BEGIN Supplied records

(* ===== verification/FilesLists.v ===== *)
(** * Lists of files, page by page, and the sweep of attachments *)

From S2P Require Import Prelude PyStd Db Fleet Blobs Files FilesProps FilesMessages.
From stdpp Require Import sorting.
From Stdlib Require OrdersEx.

Open Scope Z_scope.

(** ** The order of a list *)

Lemma stamp_ltb_lt a b : stamp_ltb a b = true ↔ stamp_lt a b.
Proof.
  unfold stamp_ltb, stamp_lt, OrdersEx.String_as_OT.lt. rewrite orb_true_iff, andb_true_iff, Z.ltb_lt, Z.eqb_eq.
  change (OrdersEx.String_as_OT.compare a.2 b.2) with (String.compare a.2 b.2). by destruct (String.compare a.2 b.2); naive_solver.
Qed.
#[export] Instance stamp_lt_trans : Transitive stamp_lt.
Proof.
  intros [a1 a2] [b1 b2] [c1 c2]. unfold stamp_lt. cbn. intros [?|[? H1]] [?|[? H2]]; [left; lia..|]. right. split; [congruence|]. by etrans.
Qed.
Lemma stamp_lt_irrefl a : ¬ stamp_lt a a.
Proof. intros [?|[_ H]]; [lia|]. revert H. apply (StrictOrder_Irreflexive (R := OrdersEx.String_as_OT.lt)). Qed.
Lemma stamp_lt_total (a b : Z * string) : stamp_lt a b ∨ a = b ∨ stamp_lt b a.
Proof.
  destruct a as [a1 a2], b as [b1 b2]. unfold stamp_lt. cbn. destruct (Z.lt_total a1 b1) as [?|[->|?]]; [by left; left| |by right; right; left].
  destruct (OrdersEx.String_as_OT.compare_spec a2 b2) as [E|?|?]; [right; left; by rewrite E|left; by right|right; right; by right].
Qed.
(** [a] comes before [b] in a list. *)
Definition before (asc : bool) (a b : Z * string) : Prop := if asc then stamp_lt a b else stamp_lt b a.
Lemma before_trans asc a b c : before asc a b → before asc b c → before asc a c.
Proof. destruct asc; cbn; intros; by etrans. Qed.
Lemma before_irrefl asc a : ¬ before asc a a.
Proof. destruct asc; apply stamp_lt_irrefl. Qed.
Lemma before_total asc a b : before asc a b ∨ a = b ∨ before asc b a.
Proof. destruct asc; cbn; destruct (stamp_lt_total a b) as [|[|]]; auto. Qed.
Lemma after_cursor_iff asc c a : after_cursor asc (Some c) a = true ↔ before asc c a.
Proof. destruct asc; cbn; apply stamp_ltb_lt. Qed.
Lemma row_order_iff {R} (key : R → Z * string) asc x y : row_order key asc x y ↔ ¬ before asc (key y) (key x).
Proof. unfold row_order, stamp_leb. destruct asc; cbn; rewrite negb_true_iff, <- not_true_iff_false, stamp_ltb_lt; done. Qed.
Section pages.
Context {R : Type} (key : R → Z * string) (asc : bool).
#[global] Instance row_order_trans : Transitive (row_order key asc).
Proof.
  intros x y z. rewrite !row_order_iff. intros H1 H2 H3. destruct (before_total asc (key x) (key y)) as [Hxy|[E|Hyx]]; [|rewrite E in H3; done|done].
  apply H2. by eapply before_trans.
Qed.
#[global] Instance row_order_total : Total (row_order key asc).
Proof.
  intros x y. rewrite !row_order_iff. destruct (before_total asc (key x) (key y)) as [Hb|[E|Hb]].
  - left. intros Hb'. eapply before_irrefl, before_trans; [exact Hb|exact Hb'].
  - left. rewrite E. apply before_irrefl.
  - right. intros Hb'. eapply before_irrefl, before_trans; [exact Hb|exact Hb'].
Qed.
Lemma sorted_strict l : NoDup (key <$> l) → StronglySorted (row_order key asc) l → StronglySorted (λ x y, before asc (key x) (key y)) l.
Proof.
  induction l as [|x l IH]; intros Hnd Hs; [constructor|]. apply StronglySorted_inv in Hs as [Hs Hall].
  change (NoDup (key x :: (key <$> l))) in Hnd. apply list.NoDup_cons in Hnd as [Hx Hnd]. constructor; [by apply IH|].
  apply list.Forall_forall. intros y Hy. rewrite list.Forall_forall in Hall. specialize (Hall y Hy). rewrite row_order_iff in Hall.
  destruct (before_total asc (key x) (key y)) as [?|[E|?]]; [done| |done]. destruct Hx. rewrite E. by apply list_elem_of_fmap_2.
Qed.
Lemma strongly_sorted_filter (Q : R → R → Prop) (P : R → Prop) `{∀ x, Decision (P x)} l : StronglySorted Q l → StronglySorted Q (filter P l).
Proof.
  induction 1 as [|x l _ IH Hall]; [constructor|]. rewrite filter_cons. destruct (decide (P x)); [|done]. constructor; [done|].
  rewrite list.Forall_forall in *. intros y [_ Hy]%list_elem_of_filter. by apply Hall.
Qed.
Lemma sort_filter (P : R → Prop) `{∀ x, Decision (P x)} l :
  NoDup (key <$> l) → merge_sort (row_order key asc) (filter P l) = filter P (merge_sort (row_order key asc) l).
Proof.
  intros Hnd. apply (StronglySorted_unique_strong (row_order key asc)).
  - intros x y Hx Hy. rewrite !row_order_iff. intros H1 H2. rewrite merge_sort_Permutation in Hx.
    apply list_elem_of_filter in Hx as [_ Hx], Hy as [_ Hy]. rewrite merge_sort_Permutation in Hy.
    apply (nodup_proj key l); [done..|]. by destruct (before_total asc (key x) (key y)) as [|[|]].
  - apply (StronglySorted_merge_sort (row_order key asc)); apply _.
  - apply strongly_sorted_filter, (StronglySorted_merge_sort (row_order key asc)); apply _.
  - by rewrite !merge_sort_Permutation.
Qed.
(** The rows in the order of the list, and those after a cursor. *)
Definition in_order (rows : list R) : list R := merge_sort (row_order key asc) rows.
Definition rest_after (rows : list R) (cursor : option (Z * string)) : list R :=
  in_order (filter (λ r, after_cursor asc cursor (key r) = true) rows).
Lemma page_rest rows cursor n :
  page key asc cursor (Some n) rows = (take n (rest_after rows cursor), (n <? length (rest_after rows cursor))%nat).
Proof.
  unfold page. fold (in_order (filter (λ r, after_cursor asc cursor (key r) = true) rows)). fold (rest_after rows cursor).
  set (l := rest_after rows cursor). rewrite length_take. destruct (n <? length l)%nat eqn:E.
  - apply Nat.ltb_lt in E. by rewrite (proj2 (Nat.ltb_lt _ _)) by lia.
  - apply Nat.ltb_ge in E. rewrite (proj2 (Nat.ltb_ge _ _)) by lia. rewrite !take_ge by lia. done.
Qed.
Lemma rest_start rows : rest_after rows None = in_order rows.
Proof. unfold rest_after. f_equal. by apply filter_all, list.Forall_forall. Qed.
Lemma rest_next rows front x back :
  NoDup (key <$> rows) → in_order rows = front ++ x :: back → rest_after rows (Some (key x)) = back.
Proof.
  intros Hnd E. unfold rest_after, in_order. rewrite sort_filter by done. fold (in_order rows). rewrite E.
  assert (StronglySorted (λ x y, before asc (key x) (key y)) (front ++ x :: back)) as Hs.
  { rewrite <- E. apply sorted_strict; [|apply (StronglySorted_merge_sort (row_order key asc)); apply _]. unfold in_order. by rewrite merge_sort_Permutation. }
  rewrite list.filter_app, filter_cons, filter_none, decide_False, filter_all; [done| | |].
  - apply list.Forall_forall. intros y Hy. apply after_cursor_iff.
    eapply (StronglySorted_app_1_elem_of (λ x y, before asc (key x) (key y)) (front ++ [x]) back); [|set_solver|done]. by rewrite <- app_assoc.
  - rewrite after_cursor_iff. apply before_irrefl.
  - apply list.Forall_forall. intros y Hy. rewrite after_cursor_iff. intros H1. eapply before_irrefl, before_trans; [exact H1|].
    eapply (StronglySorted_app_1_elem_of (λ x y, before asc (key x) (key y)) front (x :: back)); [done|done|by left].
Qed.
End pages.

END Supplied records

*Task requirements*.
Nothing should be altered. Set down all the data again.

*Task result*.
(* ===== verification/FilesLists.v ===== *)
(** * Lists of files, page by page, and the sweep of attachments *)

From S2P Require Import Prelude PyStd Db Fleet Blobs Files FilesProps FilesMessages.
From stdpp Require Import sorting.
From Stdlib Require OrdersEx.

Open Scope Z_scope.

(** ** The order of a list *)

Lemma stamp_ltb_lt a b : stamp_ltb a b = true ↔ stamp_lt a b.
Proof.
  unfold stamp_ltb, stamp_lt, OrdersEx.String_as_OT.lt. rewrite orb_true_iff, andb_true_iff, Z.ltb_lt, Z.eqb_eq.
  change (OrdersEx.String_as_OT.compare a.2 b.2) with (String.compare a.2 b.2). by destruct (String.compare a.2 b.2); naive_solver.
Qed.
#[export] Instance stamp_lt_trans : Transitive stamp_lt.
Proof.
  intros [a1 a2] [b1 b2] [c1 c2]. unfold stamp_lt. cbn. intros [?|[? H1]] [?|[? H2]]; [left; lia..|]. right. split; [congruence|]. by etrans.
Qed.
Lemma stamp_lt_irrefl a : ¬ stamp_lt a a.
Proof. intros [?|[_ H]]; [lia|]. revert H. apply (StrictOrder_Irreflexive (R := OrdersEx.String_as_OT.lt)). Qed.
Lemma stamp_lt_total (a b : Z * string) : stamp_lt a b ∨ a = b ∨ stamp_lt b a.
Proof.
  destruct a as [a1 a2], b as [b1 b2]. unfold stamp_lt. cbn. destruct (Z.lt_total a1 b1) as [?|[->|?]]; [by left; left| |by right; right; left].
  destruct (OrdersEx.String_as_OT.compare_spec a2 b2) as [E|?|?]; [right; left; by rewrite E|left; by right|right; right; by right].
Qed.
(** [a] comes before [b] in a list. *)
Definition before (asc : bool) (a b : Z * string) : Prop := if asc then stamp_lt a b else stamp_lt b a.
Lemma before_trans asc a b c : before asc a b → before asc b c → before asc a c.
Proof. destruct asc; cbn; intros; by etrans. Qed.
Lemma before_irrefl asc a : ¬ before asc a a.
Proof. destruct asc; apply stamp_lt_irrefl. Qed.
Lemma before_total asc a b : before asc a b ∨ a = b ∨ before asc b a.
Proof. destruct asc; cbn; destruct (stamp_lt_total a b) as [|[|]]; auto. Qed.
Lemma after_cursor_iff asc c a : after_cursor asc (Some c) a = true ↔ before asc c a.
Proof. destruct asc; cbn; apply stamp_ltb_lt. Qed.
Lemma row_order_iff {R} (key : R → Z * string) asc x y : row_order key asc x y ↔ ¬ before asc (key y) (key x).
Proof. unfold row_order, stamp_leb. destruct asc; cbn; rewrite negb_true_iff, <- not_true_iff_false, stamp_ltb_lt; done. Qed.
Section pages.
Context {R : Type} (key : R → Z * string) (asc : bool).
#[global] Instance row_order_trans : Transitive (row_order key asc).
Proof.
  intros x y z. rewrite !row_order_iff. intros H1 H2 H3. destruct (before_total asc (key x) (key y)) as [Hxy|[E|Hyx]]; [|rewrite E in H3; done|done].
  apply H2. by eapply before_trans.
Qed.
#[global] Instance row_order_total : Total (row_order key asc).
Proof.
  intros x y. rewrite !row_order_iff. destruct (before_total asc (key x) (key y)) as [Hb|[E|Hb]].
  - left. intros Hb'. eapply before_irrefl, before_trans; [exact Hb|exact Hb'].
  - left. rewrite E. apply before_irrefl.
  - right. intros Hb'. eapply before_irrefl, before_trans; [exact Hb|exact Hb'].
Qed.
Lemma sorted_strict l : NoDup (key <$> l) → StronglySorted (row_order key asc) l → StronglySorted (λ x y, before asc (key x) (key y)) l.
Proof.
  induction l as [|x l IH]; intros Hnd Hs; [constructor|]. apply StronglySorted_inv in Hs as [Hs Hall].
  change (NoDup (key x :: (key <$> l))) in Hnd. apply list.NoDup_cons in Hnd as [Hx Hnd]. constructor; [by apply IH|].
  apply list.Forall_forall. intros y Hy. rewrite list.Forall_forall in Hall. specialize (Hall y Hy). rewrite row_order_iff in Hall.
  destruct (before_total asc (key x) (key y)) as [?|[E|?]]; [done| |done]. destruct Hx. rewrite E. by apply list_elem_of_fmap_2.
Qed.
Lemma strongly_sorted_filter (Q : R → R → Prop) (P : R → Prop) `{∀ x, Decision (P x)} l : StronglySorted Q l → StronglySorted Q (filter P l).
Proof.
  induction 1 as [|x l _ IH Hall]; [constructor|]. rewrite filter_cons. destruct (decide (P x)); [|done]. constructor; [done|].
  rewrite list.Forall_forall in *. intros y [_ Hy]%list_elem_of_filter. by apply Hall.
Qed.
Lemma sort_filter (P : R → Prop) `{∀ x, Decision (P x)} l :
  NoDup (key <$> l) → merge_sort (row_order key asc) (filter P l) = filter P (merge_sort (row_order key asc) l).
Proof.
  intros Hnd. apply (StronglySorted_unique_strong (row_order key asc)).
  - intros x y Hx Hy. rewrite !row_order_iff. intros H1 H2. rewrite merge_sort_Permutation in Hx.
    apply list_elem_of_filter in Hx as [_ Hx], Hy as [_ Hy]. rewrite merge_sort_Permutation in Hy.
    apply (nodup_proj key l); [done..|]. by destruct (before_total asc (key x) (key y)) as [|[|]].
  - apply (StronglySorted_merge_sort (row_order key asc)); apply _.
  - apply strongly_sorted_filter, (StronglySorted_merge_sort (row_order key asc)); apply _.
  - by rewrite !merge_sort_Permutation.
Qed.
(** The rows in the order of the list, and those after a cursor. *)
Definition in_order (rows : list R) : list R := merge_sort (row_order key asc) rows.
Definition rest_after (rows : list R) (cursor : option (Z * string)) : list R :=
  in_order (filter (λ r, after_cursor asc cursor (key r) = true) rows).
Lemma page_rest rows cursor n :
  page key asc cursor (Some n) rows = (take n (rest_after rows cursor), (n <? length (rest_after rows cursor))%nat).
Proof.
  unfold page. fold (in_order (filter (λ r, after_cursor asc cursor (key r) = true) rows)). fold (rest_after rows cursor).
  set (l := rest_after rows cursor). rewrite length_take. destruct (n <? length l)%nat eqn:E.
  - apply Nat.ltb_lt in E. by rewrite (proj2 (Nat.ltb_lt _ _)) by lia.
  - apply Nat.ltb_ge in E. rewrite (proj2 (Nat.ltb_ge _ _)) by lia. rewrite !take_ge by lia. done.
Qed.
Lemma rest_start rows : rest_after rows None = in_order rows.
Proof. unfold rest_after. f_equal. by apply filter_all, list.Forall_forall. Qed.
Lemma rest_next rows front x back :
  NoDup (key <$> rows) → in_order rows = front ++ x :: back → rest_after rows (Some (key x)) = back.
Proof.
  intros Hnd E. unfold rest_after, in_order. rewrite sort_filter by done. fold (in_order rows). rewrite E.
  assert (StronglySorted (λ x y, before asc (key x) (key y)) (front ++ x :: back)) as Hs.
  { rewrite <- E. apply sorted_strict; [|apply (StronglySorted_merge_sort (row_order key asc)); apply _]. unfold in_order. by rewrite merge_sort_Permutation. }
  rewrite list.filter_app, filter_cons, filter_none, decide_False, filter_all; [done| | |].
  - apply list.Forall_forall. intros y Hy. apply after_cursor_iff.
    eapply (StronglySorted_app_1_elem_of (λ x y, before asc (key x) (key y)) (front ++ [x]) back); [|set_solver|done]. by rewrite <- app_assoc.
  - rewrite after_cursor_iff. apply before_irrefl.
  - apply list.Forall_forall. intros y Hy. rewrite after_cursor_iff. intros H1. eapply before_irrefl, before_trans; [exact H1|].
    eapply (StronglySorted_app_1_elem_of (λ x y, before asc (key x) (key y)) front (x :: back)); [done|done|by left].
Qed.
End pages.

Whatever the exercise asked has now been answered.